In the annals of power pop, Paul Collins is up there with Dwight Twilley and Shoes, who both happen to appear on his new album. Collins’ work goes back to being a teenage member of the mid-1970s San Francisco band The Nerves, whose “Hanging on the Telephone” was recorded by Blondie. His own band The Beat caused its own commotion, at least before it got caught up in confusion over an English ska band with the same name.
Seeing no future (or income) from his music, Collins dropped out of music for a decade before returning with albums like 2004’s Flying High and the 2008 Ribbon of Gold. The new album, Stand Back and Take a Good Look, features work with power pop luminaries such as 20/20, Richard X. Heyman, and the aforementioned Shoes.
Its single “I’m the Only One for You,” recently designated Coolest Song in the World on Little Steven’s SiriusXM Underground Garage, features the late Dwight Twilley. We talked to Collins over the phone from New York, where the retrospective cover art of his new release was shot.
You must have captured one of the last performances of Dwight Twilley who had just just died in October.
He died shortly after [recording]—and it was a shock, and of course a bittersweet thing. I go way back with Dwight as far as being a fan of his. When I went to San Francisco in ’74–’75 and heard “I’m on Fire” I was like, “OK, that’s it, that’s what I want to do.” I heard “I’m on Fire” and I heard “Cadillac Walk” by Mink DeVille and I thought, there are people out there doing this music. And it’s damn cool. So I knew I was on the right track.

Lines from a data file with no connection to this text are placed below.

(* ===== verification/Mempool.v ===== *)
(** * Mempool (src/qrx-core/src/mempool/qrx_velocity_mempool.c, .h, qrx_mempool_limits.h)

    Thirty-two shards of transactions behind one lock, a write-ahead log of
    adds and removes that is replayed when the pool is opened, a checkpoint
    that rewrites the log, and the plan of a block.

    A transaction is a C string.  The disk holds one file, the log: [None]
    when it does not exist.  [io] says whether the writes of a call succeed
    and, when they fail, how many bytes reached the file.  Memory allocation
    succeeds.  SHA3-512 is a parameter. *)

From stdpp Require Import gmap sorting.
From S2P Require Import Prelude Format AccessMap Scheduler.

(** ** Constants and data *)

Definition QV_WAL_MAGIC : Z := 0x51565734.
Definition QV_WAL_VERSION : Z := 1.
Definition QV_WAL_ADD : Z := 1.
Definition QV_WAL_REMOVE : Z := 2.
Definition QRX_VELOCITY_MEMPOOL_SHARDS : Z := 32.
Definition QRX_MAX_TX_SIZE : Z := 256 * 1024.
Definition QRX_MAX_MEMPOOL_TX : Z := 50000.

(** [qh_txid] is the string in the array of 129 bytes. *)
Record QvWalHeader := mkQvHdr {
  qh_magic : Z;
  qh_version : Z;
  qh_op : Z;
  qh_payload_len : Z;
  qh_crc32 : Z;
  qh_txid : bytes
}.
Definition sizeof_qvhdr : nat := 148.

(** The header as [fwrite] puts it on disk, with the padding of the struct. *)
Definition enc_qvhdr (h : QvWalHeader) : bytes :=
  le_split 4 (qh_magic h) ++ le_split 2 (qh_version h) ++ le_split 2 (qh_op h)
  ++ le_split 4 (qh_payload_len h) ++ le_split 4 (qh_crc32 h) ++ resize 129 x00 (qh_txid h) ++ repeat x00 3.

Definition le_field (off n : nat) (b : bytes) : Z := le_combine (take n (drop off b)).
Definition dec_qvhdr (b : bytes) : QvWalHeader :=
  {| qh_magic := le_field 0 4 b; qh_version := le_field 4 2 b; qh_op := le_field 6 2 b;
     qh_payload_len := le_field 8 4 b; qh_crc32 := le_field 12 4 b; qh_txid := cstr (take 129 (drop 16 b)) |}.

Definition crc_step (crc : Z) : Z :=
  Z.lxor (Z.shiftr crc 1) (Z.land (u32 (0 - Z.land crc 1)) 0xEDB88320).
Definition crc32_local (data : bytes) : Z :=
  Z.lxor (foldl (fun crc b => Nat.iter 8 crc_step (Z.lxor crc (byte.unsigned b))) 0xFFFFFFFF data) 0xFFFFFFFF.

Definition fnv1a64 (s : bytes) : Z :=
  foldl (fun h c => Z.lxor h (byte.unsigned c) *64 1099511628211) 1469598103934665603 s.

(** ** Transactions *)

Definition field (tx key : bytes) (out_sz : nat) : option bytes := sep_field x0a tx key out_sz.
Definition payload_field (payload key : bytes) (out_sz : nat) : option bytes := sep_field x3b payload key out_sz.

You’ve been at the forefront of the power pop movement—or do you even call it power pop?
Dwight called it power poop. In the beginning [the phrase] power pop was the curse of death. It kept this music off the radio, it kept this music from being accepted by a wider audience, it kept this music being relegated to the minor leagues by journalists and radio. I don’t know why, but it did. And I lived with that.
Then it flipped over in the beginning of the ‘90s, all the young kids came along with Bandcamp and they started citing power pop as their influence because they didn’t grow up with the curse. It hadn’t cost them their album deal, it hadn’t kept them off the radio, it hadn’t been something where record companies say we don’t sign this kind of music, or radio stations saying we don’t play this kind of music. They were like, “Power pop, we love it!” And then it became bigger than it ever was the first time around.

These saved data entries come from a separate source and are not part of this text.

(** An add refines [a_add]; with [persist] it appends its record. *)
Lemma add_refines p t forced persist :
  pool_ok p -> ids_ok p -> can_log persist p -> forced = [] \/ forced = txid_of t ->
  exists rc out p', add_unlocked sha3_512 IoOk p t forced persist = (rc, out, p') /\
    (rc, contents p') = a_add (max_entries p) (contents p) t /\ pool_ok p' /\ ids_ok p' /\ max_entries p' = max_entries p /\
    wal_file p' = wal_file p /\
    wal p' = if persist && bool_decide (rc = 0) then Some (default [] (wal p) ++ wal_record QV_WAL_ADD (txid_of t) t) else wal p.
Proof using sha3_512_length.
  intros Hp Hi Hw Hf. destruct (add_unlocked sha3_512 IoOk p t forced persist) as [[rc out] p'] eqn:E.
  pose proof (add_unlocked_ok _ _ _ _ _ _ _ _ Hp E) as Hp'. exists rc, out, p'. split; [done|].
  revert E. unfold add_unlocked. rewrite forced_id_ok by done. unfold a_add. rewrite contents_total.
  assert (txid_of <$> default [] (contents p !! shard_of t) = txid <$> default [] (shards p !! shard_of t)) as Hids.
  { rewrite contents_lookup. destruct (shards p !! shard_of t) eqn:E; [|done]. by eapply ids_fmap. }
  rewrite Hids. change (Z.to_nat (shard (meta t))) with (shard_of t).
  pose proof (shard_find_spec (default [] (shards p !! shard_of t)) (txid_of t)) as Hs.
  destruct (shard_find _ _) as [i|].
  { destruct Hs as (e & He & Hid). rewrite decide_True.
    - intros [= <- <- <-]. rewrite bool_decide_eq_false_2, andb_false_r by lia. done.
    - rewrite <- Hid. apply list_elem_of_fmap_2. by eapply list_elem_of_lookup_2. }
  rewrite (decide_False (P := txid_of t ∈ _)) by done.
  case_decide as Hfull; [intros [= <- <- <-]; rewrite bool_decide_eq_false_2, andb_false_r by lia; done|].
  destruct (if persist then _ else _) as [rc1 p1] eqn:Ew.
  assert (rc1 = 0 /\ shards p1 = shards p /\ max_entries p1 = max_entries p /\ wal_file p1 = wal_file p /\
    wal p1 = if persist then Some (default [] (wal p) ++ wal_record QV_WAL_ADD (txid_of t) t) else wal p) as (-> & E1 & E2 & E3 & E4).
  { destruct persist; [|by injection Ew as <- <-]. unfold wal_append in Ew. specialize (Hw eq_refl).
    change (wal_file (take_seq p)) with (wal_file p) in Ew. rewrite Hw in Ew. by injection Ew as <- <-. }
  rewrite decide_False by lia. intros [= <- <- <-]. rewrite bool_decide_eq_true_2, andb_true_r by done.
  rewrite (contents_push p1 _ t (next_seq p)) by done.
  assert (contents p1 = contents p) as -> by (unfold contents; by rewrite E1).
  split; [done|]. split; [done|]. split; [|by rewrite <- E2, <- E3, <- E4].
  eapply ids_push; [|done]. by eapply (ids_ok_core p).
Qed.

Lemma fst_shift {A B} (o1 : option (nat * A)) (o2 : option (nat * B)) : fst <$> o1 = fst <$> o2 ->
  fst <$> (prod_map S id <$> o1) = fst <$> (prod_map S id <$> o2).
Proof using. destruct o1 as [[]|], o2 as [[]|]; cbn; congruence. Qed.

Lemma find_in_contents l n id : (forall i s e, l !! i = Some s -> e ∈ s -> txid e = txid_of (tx e)) ->
  a_find ((fun s : list QrxVelocityMempoolEntry => tx <$> s) <$> l) n id = find_in l n id.
Proof using.
  revert n. induction l as [|s l IH]; intros n H; [done|]. cbn [find_in a_find fmap list_fmap].
  assert (fst <$> list_find (fun t => txid_of t = id) (tx <$> s) = shard_find s id) as Hs.
  { unfold shard_find. assert (forall e, e ∈ s -> txid e = txid_of (tx e)) as He by (intros e; by apply (H 0%nat)).
    clear -He. induction s as [|e s IHs]; [done|]. cbn. rewrite <- (He e) by set_solver. case_decide; [done|].
    apply fst_shift, IHs. set_solver. }
  change (list_fmap _ _ tx s) with (tx <$> s). rewrite <- Hs.
  destruct (list_find _ (tx <$> s)) as [[i t]|]; [done|]. cbn. apply IH. intros i. by apply (H (S i)).
Qed.

Lemma ids_drop p k i : ids_ok p -> ids_ok (drop_entry p k i).
Proof using.
  intros Hi j l x Hl Hx. cbn [drop_entry shards] in Hl. rewrite list_lookup_alter in Hl. case_decide as Hs; [rewrite Hs in Hl|by apply (Hi j l)].
  destruct (shards p !! j) as [l0|] eqn:E; [|done]. injection Hl as <-. apply (Hi j l0 x E).
  revert Hx. unfold swap_remove. intros Hx%elem_of_take. destruct Hx as (m & Hm & _). case_decide; [|by eapply list_elem_of_lookup_2].
  destruct (l0 !! _) eqn:E2; [|by eapply list_elem_of_lookup_2].
  apply list_lookup_insert_Some in Hm as [(_ & <- & _)|[_ Hm]]; by eapply list_elem_of_lookup_2.
Qed.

How do you think it is faring today?
I just watched the Grammys and there was not one mention of power pop. What does that tell you?
Well, you know what kind of music you wanted to do when you heard “I’m on Fire.” What kinds of songs were you listening to when you were growing up?
I was really lucky in the sense that I was born in ’56 and when I was 10 it was ’66 so I grew up listening to the golden era by anyone’s standard, which is everything from the late ’50s to ’69. I guess. When I was a kid in Long Island listening to WABC radio with Cousin Brucie and Harry Harrison, I was listening to the cream of the crop of international rock ’n’ roll.
I say international because it included the British Invasion, it included the West Coast sound, it included the Detroit sound, and that includes Mitch Ryder and Motown. And Nashville, and Johnny Cash, and Glen Campbell, and Burt Bacharach, and on and on and on. And the Buckinghams, and the New York sound and The Rascals, and The Beatles and The Monkees, and The Foundations, Jay and the Americans. So, that was my high school and college. And my PhD was The Nerves.